A peptide vaccine aimed at one of cancer's most common mutations missed the main goal of its mid-stage trial. The way it missed is the part worth reading.

Elicio Therapeutics reported on June 15 that ELI-002 7P, an experimental vaccine that trains the immune system to recognize mutated KRAS, did not beat plain observation on disease-free survival in the Phase 2 AMPLIFY-7P trial ↗. Disease-free survival is just the time a patient lives after surgery without the cancer coming back. Across all 144 patients who had their pancreatic tumors removed and were then randomized across 24 U.S. sites, the vaccine arm and the watch-and-wait arm came out statistically even. By the rule a trial is judged on, that is a miss.

Then the arithmetic of who landed in which group starts to matter.

The two arms were not carrying the same load

Pancreatic surgery comes in two grades. An R0 resection means the surgeon got clean margins, with no cancer cells left at the cut edge. An R1 resection means microscopic disease was left behind, and those patients relapse sooner no matter what comes after. The two arms of AMPLIFY-7P did not start even: 19 percent of the vaccine patients were R1, against 10 percent in the observation arm. Nearly twice the share of the harder-to-treat patients sat in the group that had to prove the drug worked.

Strip those patients out and the picture flips. Among the cleanly resected R0 patients, who made up about 84 percent of the trial (121 people), the vaccine group went a median of 23.8 months before the cancer returned, against 12.8 months for observation. That is a hazard ratio of 0.65 (p=0.048), or roughly a one-third lower risk of recurrence at any given moment, with the median time to relapse nearly doubled. The early checkpoints moved in the same direction: at three months, 90.3 percent of vaccinated R0 patients were still disease-free versus 76.6 percent (p=0.022); at six months, 75.7 versus 61.7 percent (p=0.056, just shy of the usual significance line).

What the shot actually is

ELI-002 7P is not a conventional drug. It is a set of seven short peptides matching the seven most common KRAS mutations, the ones found in about a quarter of all solid tumors, paired with an immune-stimulating CpG adjuvant. Both pieces are chemically tagged so they hitch a ride on albumin, the blood's most abundant carrier protein, which carries them straight to the lymph nodes where T cells are trained. Elicio calls that tagging trick its Amphiphile platform. The aim is to put a faint tumor signal in front of the immune system efficiently, rather than letting the injected material scatter before it reaches the right cells.

The honest reading

None of this undoes the headline. A subgroup that looks good after the overall trial misses is a hypothesis, not a verdict. The R0 p-values sit right at the edge of significance, and the imbalance explanation, while plausible, is a story told after the fact rather than something the trial was built to test. The cautious version is that ELI-002 may work in cleanly resected patients and the trial could not see it through the noise of an uneven randomization. Elicio is betting on that version: its planned Phase 3 would enroll only R0 patients, add more doses beyond the first course, and keep disease-free survival as the primary endpoint, contingent on financing.

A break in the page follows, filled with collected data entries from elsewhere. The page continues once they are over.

(** Writing the entry of a record that has one leaves it with exactly one. *)
Lemma filter_put (t id : value) (p p' : Model.pending) (log : list Model.pending) :
  Model.one_per_record log ->
  Model.pending_for t id log = Some p ->
  Model.key p' = (t, id) ->
  List.filter (Model.concerns t id) (Model.put p' log) = [p'].
Proof.
  unfold Model.one_per_record, Model.pending_for.
  intros Hnd Hf Hk.
  assert (Hp' : Model.concerns t id p' = true) by now apply concerns_key.
  assert (Ht : Model.tableName p' = t) by now inversion Hk.
  assert (Hi : Model.recordId p' = id) by now inversion Hk.
  induction log as [| q rest IH]; simpl in *; [discriminate |].
  rewrite Ht, Hi. apply NoDup_cons in Hnd as [Hq Hnd].
  destruct (Model.concerns t id q) eqn:E; simpl.
  - rewrite Hp'. f_equal. apply filter_concerns_absent.
    apply concerns_key in E. now rewrite <- E.
  - rewrite E. now apply IH.
Qed.

Lemma about_replay (t id : value) (h : heap) (w : Model.memory) (p : Model.pending) :
  Model.about t id (Model.replay h w p) = Model.concerns t id p.
Proof. reflexivity. Qed.

Lemma filter_replay (t id : value) (h : heap) (w : Model.memory)
    (log : list Model.pending) :
  List.filter (Model.about t id) (List.map (Model.replay h w) log) =
  List.map (Model.replay h w) (List.filter (Model.concerns t id) log).
Proof.
  induction log as [| q rest IH]; simpl; [reflexivity |].
  rewrite about_replay. destruct (Model.concerns t id q); simpl; now rewrite IH.
Qed.

(** *** At most one pending operation per record *)

Lemma keys_put (p : Model.pending) (log : list Model.pending) (k : value * value) :
  k ∈ List.map Model.key (Model.put p log) ->
  k = Model.key p \/ k ∈ List.map Model.key log.
Proof.
  induction log as [| q rest IH]; simpl.
  - intros H. apply list_elem_of_singleton in H. now left.
  - destruct (Model.concerns _ _ q) eqn:E; simpl; intros H.
    + apply elem_of_cons in H as [-> | H]; [now left |].
      right. now right.
    + apply elem_of_cons in H as [-> | H]; [right; left |].
      destruct (IH H) as [-> | Hin]; [now left | right; now right].
Qed.

Lemma put_one_per_record (p : Model.pending) (log : list Model.pending) :
  Model.one_per_record log -> Model.one_per_record (Model.put p log).
Proof.
  unfold Model.one_per_record.
  induction log as [| q rest IH]; simpl; intros Hnd.
  - apply NoDup_singleton.
  - apply NoDup_cons in Hnd as [Hq Hnd].
    destruct (Model.concerns _ _ q) eqn:E; simpl.
    + apply concerns_key in E. apply NoDup_cons. split; [| assumption].
      assert (Hk : Model.key p = Model.key q) by (rewrite E; reflexivity).
      rewrite Hk. exact Hq.
    + apply NoDup_cons. split; [| now apply IH].
      intros Hin. apply keys_put in Hin as [Hk | Hin]; [| now apply Hq].
      assert (Model.concerns (Model.tableName p) (Model.recordId p) q = true)
        by (apply concerns_key; exact Hk).
      congruence.
Qed.

Lemma filter_one_per_record (f : Model.pending -> bool) (log : list Model.pending) :
  Model.one_per_record log -> Model.one_per_record (List.filter f log).
Proof.
  unfold Model.one_per_record.
  induction log as [| q rest IH]; simpl; intros Hnd; [assumption |].
  apply NoDup_cons in Hnd as [Hq Hnd].
  destruct (f q); simpl; [| now apply IH].
  apply NoDup_cons. split; [| now apply IH].
  intros Hin. apply Hq.
  clear -Hin. induction rest as [| r rest IH]; simpl in *; [assumption |].
  destruct (f r); simpl in *.
  - apply elem_of_cons in Hin as [Heq | Hin]; apply elem_of_cons; auto.
  - apply elem_of_cons. auto.
Qed.

Lemma apply_batch_one_per_record
    (h : heap) (b : list (batch_entry Model.log_entry)) (w w' : Model.memory) :
  Model.apply_batch h b w = Some w' ->
  Model.one_per_record (Model.operations w) ->
  Model.one_per_record (Model.operations w').
Proof.
  revert w. induction b as [| e rest IH]; simpl; intros w Hb Hw.
  - inversion Hb; subst; assumption.
  - destruct (Model.apply_entry h e w) as [w1 |] eqn:E; [| discriminate].
    apply (IH w1 Hb).
    destruct e as [t [ | | | | | l] | t id | [q | t id]]; simpl in E;
      inversion E; subst; simpl; try assumption.
    + now apply put_one_per_record.
    + now apply filter_one_per_record.
Qed.

Lemma keeps_refl (P : world -> Prop) (s : state) : keeps P s s.
Proof. intros H. exact H. Qed.

Lemma keeps_trans (P : world -> Prop) (s1 s2 s3 : state) :
  keeps P s1 s2 -> keeps P s2 s3 -> keeps P s1 s3.
Proof. unfold keeps. auto. Qed.

Lemma keeps_call {A} (P : world -> Prop) (e : event logging)
    (f : heap -> world -> outcome A * world) :
  (forall h w, P w -> P (snd (f h w))) -> respects (keeps P) (call e f).
Proof. intros Hf s Hs. simpl. now apply Hf. Qed.

Lemma keeps_ask {A} (P : world -> Prop) (e : event logging)
    (f : heap -> world -> outcome A) :
  respects (keeps P) (ask e f).
Proof. intros s Hs. exact Hs. Qed.

Lemma keeps_make {A} (P : world -> Prop) (e : event logging) (r : outcome A) :
  respects (keeps P) (make e r).
Proof. intros s Hs. exact Hs. Qed.

Lemma keeps_modify_ctx (P : world -> Prop) (f : context -> context) :
  respects (keeps P) (modify_ctx f).
Proof. intros s Hs. exact Hs. Qed.

Lemma keeps_set_id (P : world -> Prop) (v x : value) :
  respects (keeps P) (set_id v x).
Proof. intros s Hs. unfold set_id. now destruct v. Qed.

Lemma keeps_call_uuid (P : world -> Prop) :
  (forall w, P w -> P (snd (uuid_v4 w))) -> respects (keeps P) call_uuid.
Proof. intros Hf s Hs. simpl. now apply Hf. Qed.

Ltac keeps_step :=
  lazymatch goal with
  | |- forall _, _ => intro
  | |- respects _ (let _ := _ in _) => cbv zeta
  | |- respects _ (bind _ _) =>
      apply (respects_bind _ (keeps_trans Model.one_pending_each))
  | |- respects _ (ret _) => apply (respects_ret _ (keeps_refl Model.one_pending_each))
  | |- respects _ (throw _) =>
      apply (respects_throw _ (keeps_refl Model.one_pending_each))
  | |- respects _ (lift _) => apply (respects_lift _ (keeps_refl Model.one_pending_each))
  | |- respects _ get_ctx =>
      apply (respects_get_ctx _ (keeps_refl Model.one_pending_each))
  | |- respects _ (get_id _) =>
      apply (respects_get_id _ (keeps_refl Model.one_pending_each))
  | |- respects _ (the_manager _ _) =>
      apply (respects_the_manager _ (keeps_refl Model.one_pending_each))
  | |- respects _ validateInitialization =>
      apply (respects_validateInitialization _ (keeps_refl Model.one_pending_each))
  | |- respects _ (if _ then _ else _) => apply respects_if
  | |- respects _ (ask _ _) => apply keeps_ask
  | |- respects _ (make _ _) => apply keeps_make
  | |- respects _ (modify_ctx _) => apply keeps_modify_ctx
  | |- respects _ (set_id _ _) => apply keeps_set_id
  | |- respects _ (call _ _) => apply keeps_call
  | |- respects _ call_uuid => apply keeps_call_uuid
  end.

Ltac keeps_steps := repeat keeps_step.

KRAS has been one of the hardest targets in oncology to drug, and peptides keep turning up in the attempts, from oral KRAS-binding molecules to designed binders pulled out of large virtual screens, several of which sit in our anticancer coverage ↗. ELI-002 comes at the same mutation from the immune side rather than the chemistry side.

The molecule that missed and the molecule worth running again may be the same molecule. This trial just could not tell them apart.